Limiter l'accès des mineurs aux réseaux sociaux ne suffit pas à garantir leur sécurité. Dans de nouvelles recommandations, les Nations Unies demandent aux gouvernements et aux entreprises technologiques de renforcer la protection des enfants dès la conception des plateformes.
Depuis l'interdiction des réseaux sociaux aux moins de 16 ans décidée par l'Australie en décembre 2025, les initiatives se multiplient. L'Indonésie et la Malaisie ont déjà suivi cette voie. En France, une loi du 7 juillet 2023 a instauré une majorité numérique fixée à 15 ans pour l'inscription sur les réseaux sociaux, sans être réellement appliquée à ce jour. L'Assemblée nationale a adopté le 26 janvier 2026 une proposition de loi portée par la députée Renaissance Laure Miller visant à interdire l'accès aux réseaux sociaux aux moins de 15 ans. Le Sénat a approuvé une version différente le 31 mars. La prochaine étape se jouera en commission mixte paritaire, où députés et sénateurs tenteront de dégager un compromis. Plus d'une douzaine de pays envisagent désormais des restrictions comparables.
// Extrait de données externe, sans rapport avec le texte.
(** C10. Fills respect price-time priority, after any sequence of commands: the
    makers stand in order of price, best first, and those of one price in the
    order in which the commands brought them (so the oldest first).  The fills
    go, in order, to a prefix of this list; each is positive, at the maker's
    price, within the taker's limit, never with the taker's own order, and all
    makers but the last are filled completely. *)
Theorem add_order_priority cap cs e rs o e' r os :
  0 <= cap < 2 ^ 32 -> Forall command_in_range cs -> run (with_capacity cap) cs = Some (e, rs) ->
  order_typed o -> o_quantity o ≠ 0 ->
  add_order e o = Some (e', r) -> OrderBook.all_resting_orders (e_book e) = Some os ->
  let makers := filter (fun m => o_side m = opposite (o_side o)) os in
  let fills := e_fills_buf e' in
  sorted (opposite (o_side o)) makers /\
  (forall p, (unfilled <$> at_price p makers) `sublist_of` arrivals cs) /\
  Forall (fun f => 0 < f_quantity f /\ crosses (o_side o) (o_price o) (f_price f) /\
                   f_taker_order_id f = o_id o) fills /\
  (exists front back, makers = front ++ back /\
    Forall2 (fun f m => f_maker_order_id f = o_id m /\ f_price f = o_price m /\
                        o_trader_id m ≠ o_trader_id o /\ f_quantity f <= o_quantity m /\
                        f_maker_fully_filled f = bool_decide (f_quantity f = o_quantity m)) fills front) /\
  (forall fs1 f fs2, fills = fs1 ++ f :: fs2 -> fs2 ≠ [] -> f_maker_fully_filled f = true).
Proof.
  intros Hcap Hcs Hrun Ho Hz Hadd Hos. pose proof (with_capacity_inv cap Hcap) as I0.
  destruct (run_spec cap cs _ _ I0 Hcs) as (e0 & Hrun' & Hsp). rewrite Hrun in Hrun'. injection Hrun' as <- _.
  set (s := opposite (o_side o)). pose proof (fun p => spec_run_queue cap cs _ _ s p I0 Hcs) as Hq.
  set (sp := fst (spec_run cap sp_empty cs)) in *.
  pose proof (add_order_spec cap e sp o Hsp Ho) as Hf. rewrite Hadd in Hf.
  rewrite (engine_inv_orders _ _ _ Hsp) in Hos. injection Hos as <-. cbv zeta. fold s.
  pose proof (inv_rep _ _ _ Hsp) as R.
  rewrite (sp_all_side sp s) by (intros s' x; by apply (represents_side (e_book e))).
  pose proof (spec_add_fills cap sp o Hz) as Efs. fold s in Efs.
  destruct (spec_add cap sp o) as [[sp' fs'] r']. destruct Hf as (e1 & [= <- <-] & _ & Hf). rewrite (Hf Hz).
  cbn [fst snd] in Efs. subst fs'.
  pose proof (spec_match_fills o (o_quantity o) (sp_side sp s)) as H1.
  pose proof (spec_match_all_but_last o (o_quantity o) (sp_side sp s)) as H2.
  destruct (spec_match _ _ _) as [[[fs L] q] st]. simpl.
  destruct H1 as [H1 H3]; [apply sp_side_Forall, (inv_resting _ _ _ Hsp)|].
  split; [by apply (represents_sorted (e_book e))|]. split; [|done].
  intros p. specialize (Hq p). by destruct s.
Qed.

(** Two asks at 105, the older one first; a bid takes all of the first and some of
    the second. *)
Definition demo_queue : list EngineCommand :=
  [NewOrder (mkOrder 1 10 Ask 105 5 100); NewOrder (mkOrder 2 11 Ask 105 6 101); NewOrder (mkOrder 3 12 Ask 104 1 102)].
Definition demo_queue_engine : MatchingEngine :=
  match run (with_capacity 4) demo_queue with Some (e, _) => e | None => with_capacity 4 end.

Lemma add_order_priority_witness :
  let makers := [mkOrder 3 12 Ask 104 1 102; mkOrder 1 10 Ask 105 5 100; mkOrder 2 11 Ask 105 6 101] in
  OrderBook.all_resting_orders (e_book demo_queue_engine) = Some makers /\
  (forall p, (unfilled <$> at_price p makers) `sublist_of` arrivals demo_queue) /\
  exists e' r, add_order demo_queue_engine (mkOrder 9 14 Bid 106 8 200) = Some (e', r) /\
    f_maker_order_id <$> e_fills_buf e' = [3; 1; 2] /\
    Forall (fun f => 0 < f_quantity f /\ f_price f <= 106 /\ f_taker_order_id f = 9) (e_fills_buf e').
Proof.
  intros makers. assert (OrderBook.all_resting_orders (e_book demo_queue_engine) = Some makers) as Hos
    by (vm_compute; reflexivity).
  set (add := add_order demo_queue_engine (mkOrder 9 14 Bid 106 8 200)).
  assert (exists e' r, add = Some (e', r) /\ f_maker_order_id <$> e_fills_buf e' = [3; 1; 2]) as (e' & r & Hadd & Hids)
    by (eexists _, _; unfold add; split; [vm_compute; reflexivity|reflexivity]).
  destruct (add_order_priority 4 demo_queue demo_queue_engine
    (match run (with_capacity 4) demo_queue with Some (_, rs) => rs | None => [] end)
    (mkOrder 9 14 Bid 106 8 200) e' r makers) as (_ & H1 & H2 & _).
  - lia.
  - repeat constructor; simpl; unfold_ranges; lia.
  - vm_compute. reflexivity.
  - unfold order_typed; unfold_ranges; simpl; lia.
  - done.
  - exact Hadd.
  - exact Hos.
  - split; [exact Hos|]. split; [exact H1|]. exists e', r. split; [exact Hadd|]. split; [exact Hids|exact H2].
Defined.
Mais pour Volker Türk, haut-commissaire des Nations unies aux droits humains, le débat ne doit pas se résumer à l'âge d'accès aux réseaux sociaux. « Se contenter de limiter l'accès aux plateformes qui restent dangereuses ne saurait constituer une fin en soi pour protéger efficacement les enfants », prévient-il. « Renforcer la protection des enfants en ligne est une priorité urgente », ajoute-t-il.
L'ONU met en garde
Pour le Haut-Commissariat, le cœur du problème ne réside pas dans l'âge des utilisateurs mais dans la conception même des plateformes. Les atteintes subies par les enfants, souligne Volker Türk, « résultent de choix de conception et de pratiques commerciales qui compromettent la sécurité », notamment le défilement infini, la lecture automatique des contenus ou les notifications permanentes.
« Nous avons besoin d'une action beaucoup plus large — de la part des gouvernements et des entreprises — pour garantir que les plateformes elles-mêmes soient conçues de manière plus sûre », insiste-t-il. « Les États doivent exiger des entreprises technologiques qu'elles intègrent la sécurité dès la conception de leurs plateformes, au lieu de faire porter le fardeau aux parents et aux enfants. »
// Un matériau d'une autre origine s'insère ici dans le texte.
(* ===== verification/WalInv.v ===== *)
(** * WalInv.v: the record format and the log's invariant

    A log is a sequence of frames followed by a tail.  [scan_records] finds
    the longest prefix of frames; [wal_rep] says what an open log holds. *)

From S2P Require Import Prelude.
From S2P Require Import Order.
From S2P Require Import Protocol.
From S2P Require Import ProtocolInv.
From S2P Require Import Wal.

(** ** Alignment *)

Lemma align_up_eq n : align_up n = (n + 7) / 8 * 8.
Proof.
  unfold align_up, ALIGNMENT. replace (n + 8 - 1) with (n + 7) by lia.
  change (8 - 1) with (Z.ones 3). rewrite <- Z.ldiff_land, Z.ldiff_ones_r by lia.
  rewrite Z.shiftr_div_pow2, Z.shiftl_mul_pow2 by lia. done.
Qed.

Lemma align_up_bounds n : n <= align_up n < n + 8 /\ exists k, align_up n = 8 * k.
Proof.
  rewrite align_up_eq. split; [|exists ((n + 7) / 8); lia].
  pose proof (Z.div_mod (n + 7) 8). pose proof (Z.mod_pos_bound (n + 7) 8). lia.
Qed.

(** ** Frames *)

Record Frame : Type := mkFrame { fr_payload : list Z; fr_pad : list Z }.

Definition frame_ok (f : Frame) : Prop :=
  0 < zlen (fr_payload f) < 2 ^ 32 /\
  HEADER_SIZE + zlen (fr_payload f) + zlen (fr_pad f) = align_up (HEADER_SIZE + zlen (fr_payload f)).

Section frames.
Context (crc : list Z -> Z).

Definition frame_bytes (f : Frame) : list Z :=
  to_le 4 (zlen (fr_payload f)) ++ to_le 4 (crc (fr_payload f)) ++ fr_payload f ++ fr_pad f.

Definition log_bytes (fs : list Frame) : list Z := concat (frame_bytes <$> fs).

(** Nothing readable starts here. *)
Definition no_frame (tail : list Z) : Prop :=
  forall f rest, frame_ok f -> tail ≠ frame_bytes f ++ rest.

Hypothesis crc_u32 : forall l, is_u32 (crc l).

Lemma zlen_to_le n z : zlen (to_le n z) = Z.of_nat n.
Proof. unfold zlen. by rewrite length_to_le. Qed.

Lemma zlen_frame f : frame_ok f -> zlen (frame_bytes f) = align_up (HEADER_SIZE + zlen (fr_payload f)).
Proof. intros [_ <-]. unfold frame_bytes. rewrite !zlen_app, !zlen_to_le. unfold HEADER_SIZE. lia. Qed.

Lemma zlen_frame_min f : frame_ok f -> 16 <= zlen (frame_bytes f).
Proof.
  intros Hf. rewrite zlen_frame by done. destruct Hf as [Hp _]. unfold HEADER_SIZE.
  destruct (align_up_bounds (8 + zlen (fr_payload f))) as [? [k Hk]]. lia.
Qed.

Lemma log_bytes_app fs1 fs2 : log_bytes (fs1 ++ fs2) = log_bytes fs1 ++ log_bytes fs2.
Proof. unfold log_bytes. by rewrite fmap_app, concat_app. Qed.

Lemma log_bytes_cons f fs : log_bytes (f :: fs) = frame_bytes f ++ log_bytes fs.
Proof. done. Qed.

Lemma log_bytes_snoc fs f : log_bytes (fs ++ [f]) = log_bytes fs ++ frame_bytes f.
Proof. rewrite log_bytes_app, log_bytes_cons. cbn. by rewrite app_nil_r. Qed.

Lemma log_bytes_min fs : Forall frame_ok fs -> 16 * Z.of_nat (length fs) <= zlen (log_bytes fs).
Proof.
  induction 1 as [|f fs Hf _ IH]; [done|]. rewrite log_bytes_cons, zlen_app.
  pose proof (zlen_frame_min f Hf). cbn [length]. lia.
Qed.

(** The three fields read at the start of a frame. *)
Lemma read_frame pre f rest :
  frame_ok f ->
  let data := pre ++ frame_bytes f ++ rest in
  exists len_bytes crc_bytes,
    slice data (zlen pre) 4 = Some len_bytes /\ from_le len_bytes = zlen (fr_payload f) /\
    slice data (zlen pre + 4) 4 = Some crc_bytes /\ from_le crc_bytes = crc (fr_payload f) /\
    slice data (zlen pre + HEADER_SIZE) (zlen (fr_payload f)) = Some (fr_payload f).
Proof.
  intros [Hp _] data. unfold data, frame_bytes.
  exists (to_le 4 (zlen (fr_payload f))), (to_le 4 (crc (fr_payload f))).
  rewrite !from_to_u32 by (apply crc_u32 || (unfold is_u32; lia)).
  split; [|split; [done|split; [|split; [done|]]]].
  - rewrite <- !app_assoc. by apply slice_at; [|rewrite zlen_to_le].
  - rewrite <- !app_assoc, (app_assoc pre). apply slice_at; rewrite ?zlen_app, !zlen_to_le; lia.
  - rewrite <- !app_assoc, (app_assoc pre), (app_assoc (pre ++ _)).
    apply slice_at; rewrite ?zlen_app, ?zlen_to_le; unfold HEADER_SIZE; lia.
Qed.

(** Conversely, fields that pass the checks are a frame. *)
Lemma frame_of_fields pre tail len_bytes crc_bytes payload :
  bytes_ok tail ->
  let data := pre ++ tail in
  slice data (zlen pre) 4 = Some len_bytes -> from_le len_bytes ≠ 0 ->
  zlen pre + align_up (HEADER_SIZE + from_le len_bytes) <= zlen data ->
  slice data (zlen pre + 4) 4 = Some crc_bytes ->
  slice data (zlen pre + HEADER_SIZE) (from_le len_bytes) = Some payload ->
  from_le crc_bytes = crc payload ->
  exists pad rest, frame_ok (mkFrame payload pad) /\
              tail = frame_bytes (mkFrame payload pad) ++ rest.
Proof.
  intros Hb data Hl Hnz Hfit Hc Hp Hcrc. subst data. rewrite zlen_app in Hfit.
  pose proof (align_up_bounds (HEADER_SIZE + from_le len_bytes)) as Hal. unfold HEADER_SIZE in *.
  apply slice_Some in Hl as (p1 & r1 & E1 & L1 & Z1). apply app_zlen_inj in E1 as [<- ->]; [|done].
  rewrite zlen_app in Hfit.
  apply slice_Some in Hc as (p2 & r2 & E2 & L2 & Z2). rewrite app_assoc in E2.
  apply app_zlen_inj in E2 as [<- ->]; [|rewrite zlen_app; lia].
  apply slice_Some in Hp as (p3 & r3 & E3 & L3 & Z3). rewrite !app_assoc in E3.
  rewrite <- (app_assoc _ payload r3) in E3.
  apply app_zlen_inj in E3 as [<- ->]; [|rewrite !zlen_app; lia].
  unfold bytes_ok in Hb. rewrite !Forall_app in Hb. destruct Hb as (B1 & B2 & B3 & B4).
  rewrite !zlen_app in Hfit.
  pose proof (from_le_range _ B1) as Hr.
  assert (length len_bytes = 4%nat /\ length crc_bytes = 4%nat) as [N1 N2] by (unfold zlen in *; lia).
  rewrite N1 in Hr.
  destruct (zlen_split r3 (align_up (8 + zlen payload) - (8 + zlen payload))) as (pad & rest & -> & Hpad).
  { rewrite <- Z3. lia. }
  exists pad, rest. split.
  - unfold frame_ok, HEADER_SIZE. simpl fr_payload. simpl fr_pad. rewrite <- Z3 in *. lia.
  - unfold frame_bytes. simpl fr_payload. simpl fr_pad. rewrite <- Z3, <- Hcrc.
    rewrite <- N1 at 1. rewrite to_from_le by done. rewrite <- N2. rewrite to_from_le by done.
    by rewrite <- !app_assoc.
Qed.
Même constat du côté de Peggy Hicks, directrice des activités thématiques du Haut-Commissariat. « Pendant trop longtemps, les plateformes n'ont pas assumé cette responsabilité », déplore-t-elle. « Souvent, elles ont donné la priorité à leur expansion ou à l'engagement de leurs utilisateurs plutôt qu'au bien-être des enfants. »

L'interdiction ne suffit pas
Le Haut-Commissariat met également en garde contre un risque souvent sous-estimé : celui du contournement. Les interdictions peuvent être facilement déjouées et pousser certains jeunes vers des espaces numériques encore moins encadrés.
La vérification de l'âge soulève également des difficultés. « Une vérification de l'âge mal effectuée peut à la fois manquer son objectif et mettre en danger la vie privée des enfants et des adultes », souligne Volker Türk. Contrôler l'identité des utilisateurs implique en effet la collecte de données particulièrement sensibles.
Dix exigences pour les plateformes
Le Haut-Commissariat publie dix lignes directrices pour orienter États et entreprises. Les restrictions d'âge ne sont pas exclues. Mais elles ne doivent pas masquer l'essentiel : pour le Haut-Commissariat, la protection des enfants passe d'abord par des plateformes plus transparentes, davantage contrôlées et réellement responsables de leurs choix. L'ONU réclame aussi une meilleure protection des données des mineurs, l'interdiction du microciblage publicitaire des enfants, des évaluations régulières de l'impact des plateformes et une participation accrue des jeunes aux décisions qui les concernent.
La pression monte
« Le monde numérique qui relie les enfants à l'apprentissage, à la communauté et à la créativité les expose également à des risques bien réels pour leur sécurité, leur vie privée et leur bien-être », rappelle Volker Türk.
Peggy Hicks résume ainsi le choix auquel sont confrontées les plateformes : modifier leurs pratiques pour mieux protéger les enfants ou se voir imposer des contraintes croissantes par les législateurs, les tribunaux et les autorités de régulation.
Il n'existe pas de « solution miracle », reconnaît-elle. Pour l'ONU, toute mesure future doit avant tout reposer sur les droits de l'enfant et les droits humains, plutôt que sur la seule restriction d'accès aux plateformes.